* PROBLEM DESCRIPTION
Only one stretch of the records below is wanted: the lines from the one holding "(** * International" through the one holding "their decimal literals". Return it exactly, both ends included.

* RECORDS
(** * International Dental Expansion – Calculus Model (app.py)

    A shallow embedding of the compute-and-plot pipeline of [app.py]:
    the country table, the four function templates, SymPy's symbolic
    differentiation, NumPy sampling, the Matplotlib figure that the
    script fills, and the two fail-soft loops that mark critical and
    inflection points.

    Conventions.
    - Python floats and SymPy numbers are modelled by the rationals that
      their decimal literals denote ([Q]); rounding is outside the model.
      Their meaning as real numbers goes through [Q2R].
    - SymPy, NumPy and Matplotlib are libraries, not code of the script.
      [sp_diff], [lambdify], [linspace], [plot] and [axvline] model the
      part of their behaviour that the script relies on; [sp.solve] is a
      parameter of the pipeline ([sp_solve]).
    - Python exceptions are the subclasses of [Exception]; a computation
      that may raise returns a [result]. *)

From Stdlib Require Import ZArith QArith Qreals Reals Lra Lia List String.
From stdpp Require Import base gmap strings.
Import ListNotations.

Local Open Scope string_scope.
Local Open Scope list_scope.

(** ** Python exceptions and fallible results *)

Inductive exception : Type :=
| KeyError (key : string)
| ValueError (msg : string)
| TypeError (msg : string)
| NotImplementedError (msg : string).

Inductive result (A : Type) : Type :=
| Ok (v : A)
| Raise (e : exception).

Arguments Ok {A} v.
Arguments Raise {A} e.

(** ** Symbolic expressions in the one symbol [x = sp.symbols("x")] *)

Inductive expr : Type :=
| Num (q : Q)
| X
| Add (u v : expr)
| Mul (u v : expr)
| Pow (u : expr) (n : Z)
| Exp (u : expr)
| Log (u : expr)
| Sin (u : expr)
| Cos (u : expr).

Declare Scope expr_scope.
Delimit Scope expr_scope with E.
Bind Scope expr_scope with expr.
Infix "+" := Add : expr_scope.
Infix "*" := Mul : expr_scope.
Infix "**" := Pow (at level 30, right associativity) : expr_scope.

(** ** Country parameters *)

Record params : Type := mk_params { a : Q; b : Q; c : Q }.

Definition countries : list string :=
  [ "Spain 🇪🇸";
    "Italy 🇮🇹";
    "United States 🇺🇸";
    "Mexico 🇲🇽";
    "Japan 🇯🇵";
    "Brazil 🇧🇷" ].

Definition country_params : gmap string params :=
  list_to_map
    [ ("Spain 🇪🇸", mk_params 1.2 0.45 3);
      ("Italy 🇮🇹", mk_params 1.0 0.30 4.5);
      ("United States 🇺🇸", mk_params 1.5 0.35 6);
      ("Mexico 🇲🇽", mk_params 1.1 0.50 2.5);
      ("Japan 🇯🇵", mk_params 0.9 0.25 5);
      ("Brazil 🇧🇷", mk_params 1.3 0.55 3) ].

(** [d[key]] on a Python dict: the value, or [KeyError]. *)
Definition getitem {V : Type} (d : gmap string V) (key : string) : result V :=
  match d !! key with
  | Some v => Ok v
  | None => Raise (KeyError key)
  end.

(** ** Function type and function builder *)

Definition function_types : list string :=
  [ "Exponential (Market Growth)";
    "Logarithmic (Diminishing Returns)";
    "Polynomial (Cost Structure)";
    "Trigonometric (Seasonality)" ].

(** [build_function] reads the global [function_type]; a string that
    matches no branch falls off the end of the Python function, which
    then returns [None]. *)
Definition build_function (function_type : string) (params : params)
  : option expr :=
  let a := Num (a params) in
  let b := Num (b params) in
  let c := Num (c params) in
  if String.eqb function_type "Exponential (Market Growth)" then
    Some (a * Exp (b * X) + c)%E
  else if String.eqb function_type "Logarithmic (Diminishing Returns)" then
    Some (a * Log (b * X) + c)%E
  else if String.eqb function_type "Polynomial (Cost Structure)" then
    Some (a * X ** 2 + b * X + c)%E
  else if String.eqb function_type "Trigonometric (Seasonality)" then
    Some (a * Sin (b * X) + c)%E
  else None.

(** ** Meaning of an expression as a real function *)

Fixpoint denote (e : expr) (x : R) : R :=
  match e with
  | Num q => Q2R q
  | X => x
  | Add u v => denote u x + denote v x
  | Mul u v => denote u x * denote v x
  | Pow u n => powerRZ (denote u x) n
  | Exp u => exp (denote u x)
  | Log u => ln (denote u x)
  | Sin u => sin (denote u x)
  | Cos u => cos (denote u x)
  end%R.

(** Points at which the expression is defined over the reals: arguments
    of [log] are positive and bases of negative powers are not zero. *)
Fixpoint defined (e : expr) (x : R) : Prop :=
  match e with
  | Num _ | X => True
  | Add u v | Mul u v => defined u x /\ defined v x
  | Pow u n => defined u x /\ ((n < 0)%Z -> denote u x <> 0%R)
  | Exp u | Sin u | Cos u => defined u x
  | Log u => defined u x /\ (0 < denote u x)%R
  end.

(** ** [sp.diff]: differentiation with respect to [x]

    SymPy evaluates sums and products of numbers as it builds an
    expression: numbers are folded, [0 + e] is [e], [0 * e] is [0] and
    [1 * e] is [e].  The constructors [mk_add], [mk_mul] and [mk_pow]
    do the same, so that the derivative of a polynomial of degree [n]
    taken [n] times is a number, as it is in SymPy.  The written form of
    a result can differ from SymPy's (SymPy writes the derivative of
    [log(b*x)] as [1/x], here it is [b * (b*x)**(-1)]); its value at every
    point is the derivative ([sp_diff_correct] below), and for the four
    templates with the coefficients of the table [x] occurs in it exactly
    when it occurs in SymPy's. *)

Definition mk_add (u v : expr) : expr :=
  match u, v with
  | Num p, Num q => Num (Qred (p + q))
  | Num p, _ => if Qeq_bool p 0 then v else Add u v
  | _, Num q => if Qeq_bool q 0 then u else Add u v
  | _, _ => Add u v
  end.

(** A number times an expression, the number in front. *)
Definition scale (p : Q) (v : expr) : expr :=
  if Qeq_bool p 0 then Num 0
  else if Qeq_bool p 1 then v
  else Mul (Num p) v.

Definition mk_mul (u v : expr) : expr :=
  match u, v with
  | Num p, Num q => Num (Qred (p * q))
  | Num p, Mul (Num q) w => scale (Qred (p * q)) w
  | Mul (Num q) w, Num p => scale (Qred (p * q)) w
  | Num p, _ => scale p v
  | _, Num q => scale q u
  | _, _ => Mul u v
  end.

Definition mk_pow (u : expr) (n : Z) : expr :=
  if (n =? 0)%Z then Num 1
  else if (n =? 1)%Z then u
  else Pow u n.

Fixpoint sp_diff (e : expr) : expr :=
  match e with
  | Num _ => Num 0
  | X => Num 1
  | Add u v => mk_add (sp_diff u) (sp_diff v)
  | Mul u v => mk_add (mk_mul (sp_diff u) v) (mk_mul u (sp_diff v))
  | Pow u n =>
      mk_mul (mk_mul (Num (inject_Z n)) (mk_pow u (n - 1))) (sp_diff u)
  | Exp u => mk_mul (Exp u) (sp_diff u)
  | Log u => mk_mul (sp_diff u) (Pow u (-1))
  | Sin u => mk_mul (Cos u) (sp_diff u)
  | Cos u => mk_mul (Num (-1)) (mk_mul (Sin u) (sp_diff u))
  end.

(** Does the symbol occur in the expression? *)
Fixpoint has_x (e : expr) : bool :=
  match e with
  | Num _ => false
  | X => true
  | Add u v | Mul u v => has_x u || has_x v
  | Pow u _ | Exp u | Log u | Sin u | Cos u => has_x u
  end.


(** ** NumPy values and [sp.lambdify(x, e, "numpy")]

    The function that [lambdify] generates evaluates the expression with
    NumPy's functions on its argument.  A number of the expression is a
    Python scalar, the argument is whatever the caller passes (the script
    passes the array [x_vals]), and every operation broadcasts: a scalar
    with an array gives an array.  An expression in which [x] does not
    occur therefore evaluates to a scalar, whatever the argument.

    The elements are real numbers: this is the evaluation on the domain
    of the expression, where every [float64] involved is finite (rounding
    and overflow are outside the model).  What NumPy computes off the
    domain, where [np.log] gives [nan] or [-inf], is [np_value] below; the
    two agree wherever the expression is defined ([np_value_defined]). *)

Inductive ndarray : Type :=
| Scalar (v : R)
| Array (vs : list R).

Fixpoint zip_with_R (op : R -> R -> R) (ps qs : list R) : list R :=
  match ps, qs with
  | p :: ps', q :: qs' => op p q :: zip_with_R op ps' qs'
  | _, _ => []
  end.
...
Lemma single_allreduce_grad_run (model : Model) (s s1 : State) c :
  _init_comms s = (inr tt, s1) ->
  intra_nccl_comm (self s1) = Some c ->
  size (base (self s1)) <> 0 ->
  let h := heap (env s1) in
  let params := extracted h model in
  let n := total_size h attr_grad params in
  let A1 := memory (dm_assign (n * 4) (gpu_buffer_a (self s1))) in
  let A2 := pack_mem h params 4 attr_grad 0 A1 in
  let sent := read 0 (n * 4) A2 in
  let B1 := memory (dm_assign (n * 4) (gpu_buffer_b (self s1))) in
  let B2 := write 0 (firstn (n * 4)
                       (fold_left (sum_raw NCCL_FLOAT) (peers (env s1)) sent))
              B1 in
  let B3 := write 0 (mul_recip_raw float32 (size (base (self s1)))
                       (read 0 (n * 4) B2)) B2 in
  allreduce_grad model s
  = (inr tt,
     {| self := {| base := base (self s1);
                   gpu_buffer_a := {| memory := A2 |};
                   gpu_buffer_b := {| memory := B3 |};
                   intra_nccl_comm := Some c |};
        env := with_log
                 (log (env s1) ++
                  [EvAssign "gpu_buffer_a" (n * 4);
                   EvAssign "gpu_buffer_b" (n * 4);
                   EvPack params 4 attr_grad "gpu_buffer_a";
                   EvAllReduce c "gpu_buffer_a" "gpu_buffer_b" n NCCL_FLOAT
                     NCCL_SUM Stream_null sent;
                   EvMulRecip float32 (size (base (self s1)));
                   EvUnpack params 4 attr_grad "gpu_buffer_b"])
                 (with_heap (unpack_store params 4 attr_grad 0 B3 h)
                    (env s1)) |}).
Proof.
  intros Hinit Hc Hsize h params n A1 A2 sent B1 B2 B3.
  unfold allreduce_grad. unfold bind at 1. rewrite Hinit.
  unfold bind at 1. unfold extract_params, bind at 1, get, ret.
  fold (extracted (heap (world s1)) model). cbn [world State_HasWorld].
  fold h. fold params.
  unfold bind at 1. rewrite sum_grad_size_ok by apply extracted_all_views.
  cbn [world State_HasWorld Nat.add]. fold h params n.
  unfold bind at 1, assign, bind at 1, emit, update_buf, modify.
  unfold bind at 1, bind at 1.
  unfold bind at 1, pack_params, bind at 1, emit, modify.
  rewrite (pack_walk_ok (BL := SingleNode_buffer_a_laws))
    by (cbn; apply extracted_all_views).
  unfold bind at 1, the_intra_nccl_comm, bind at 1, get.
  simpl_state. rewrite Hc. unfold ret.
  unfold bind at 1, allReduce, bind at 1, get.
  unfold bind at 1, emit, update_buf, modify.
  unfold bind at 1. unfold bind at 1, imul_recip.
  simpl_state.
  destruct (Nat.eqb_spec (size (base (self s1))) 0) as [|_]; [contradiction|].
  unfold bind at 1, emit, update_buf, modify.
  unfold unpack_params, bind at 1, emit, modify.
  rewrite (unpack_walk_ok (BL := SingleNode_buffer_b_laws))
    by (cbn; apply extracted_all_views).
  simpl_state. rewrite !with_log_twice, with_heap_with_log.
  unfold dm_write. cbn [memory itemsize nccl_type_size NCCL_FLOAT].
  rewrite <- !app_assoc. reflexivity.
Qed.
--
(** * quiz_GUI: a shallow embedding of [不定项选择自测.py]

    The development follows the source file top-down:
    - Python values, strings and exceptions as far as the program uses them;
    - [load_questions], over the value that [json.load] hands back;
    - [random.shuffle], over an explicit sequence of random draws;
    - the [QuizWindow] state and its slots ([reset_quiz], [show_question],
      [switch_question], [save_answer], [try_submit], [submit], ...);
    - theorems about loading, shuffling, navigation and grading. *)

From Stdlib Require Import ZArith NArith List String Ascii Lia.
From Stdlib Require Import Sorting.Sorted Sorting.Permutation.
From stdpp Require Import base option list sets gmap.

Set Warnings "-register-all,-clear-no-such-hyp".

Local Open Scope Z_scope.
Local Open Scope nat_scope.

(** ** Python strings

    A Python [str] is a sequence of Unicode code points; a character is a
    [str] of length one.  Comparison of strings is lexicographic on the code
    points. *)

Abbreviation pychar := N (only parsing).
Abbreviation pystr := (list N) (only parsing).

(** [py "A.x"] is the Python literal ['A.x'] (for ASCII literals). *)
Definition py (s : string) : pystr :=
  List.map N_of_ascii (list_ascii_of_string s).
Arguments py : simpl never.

* RESULT OF THIS EXERCISE
(** * International Dental Expansion – Calculus Model (app.py)

    A shallow embedding of the compute-and-plot pipeline of [app.py]:
    the country table, the four function templates, SymPy's symbolic
    differentiation, NumPy sampling, the Matplotlib figure that the
    script fills, and the two fail-soft loops that mark critical and
    inflection points.

    Conventions.
    - Python floats and SymPy numbers are modelled by the rationals that
      their decimal literals denote ([Q]); rounding is outside the model.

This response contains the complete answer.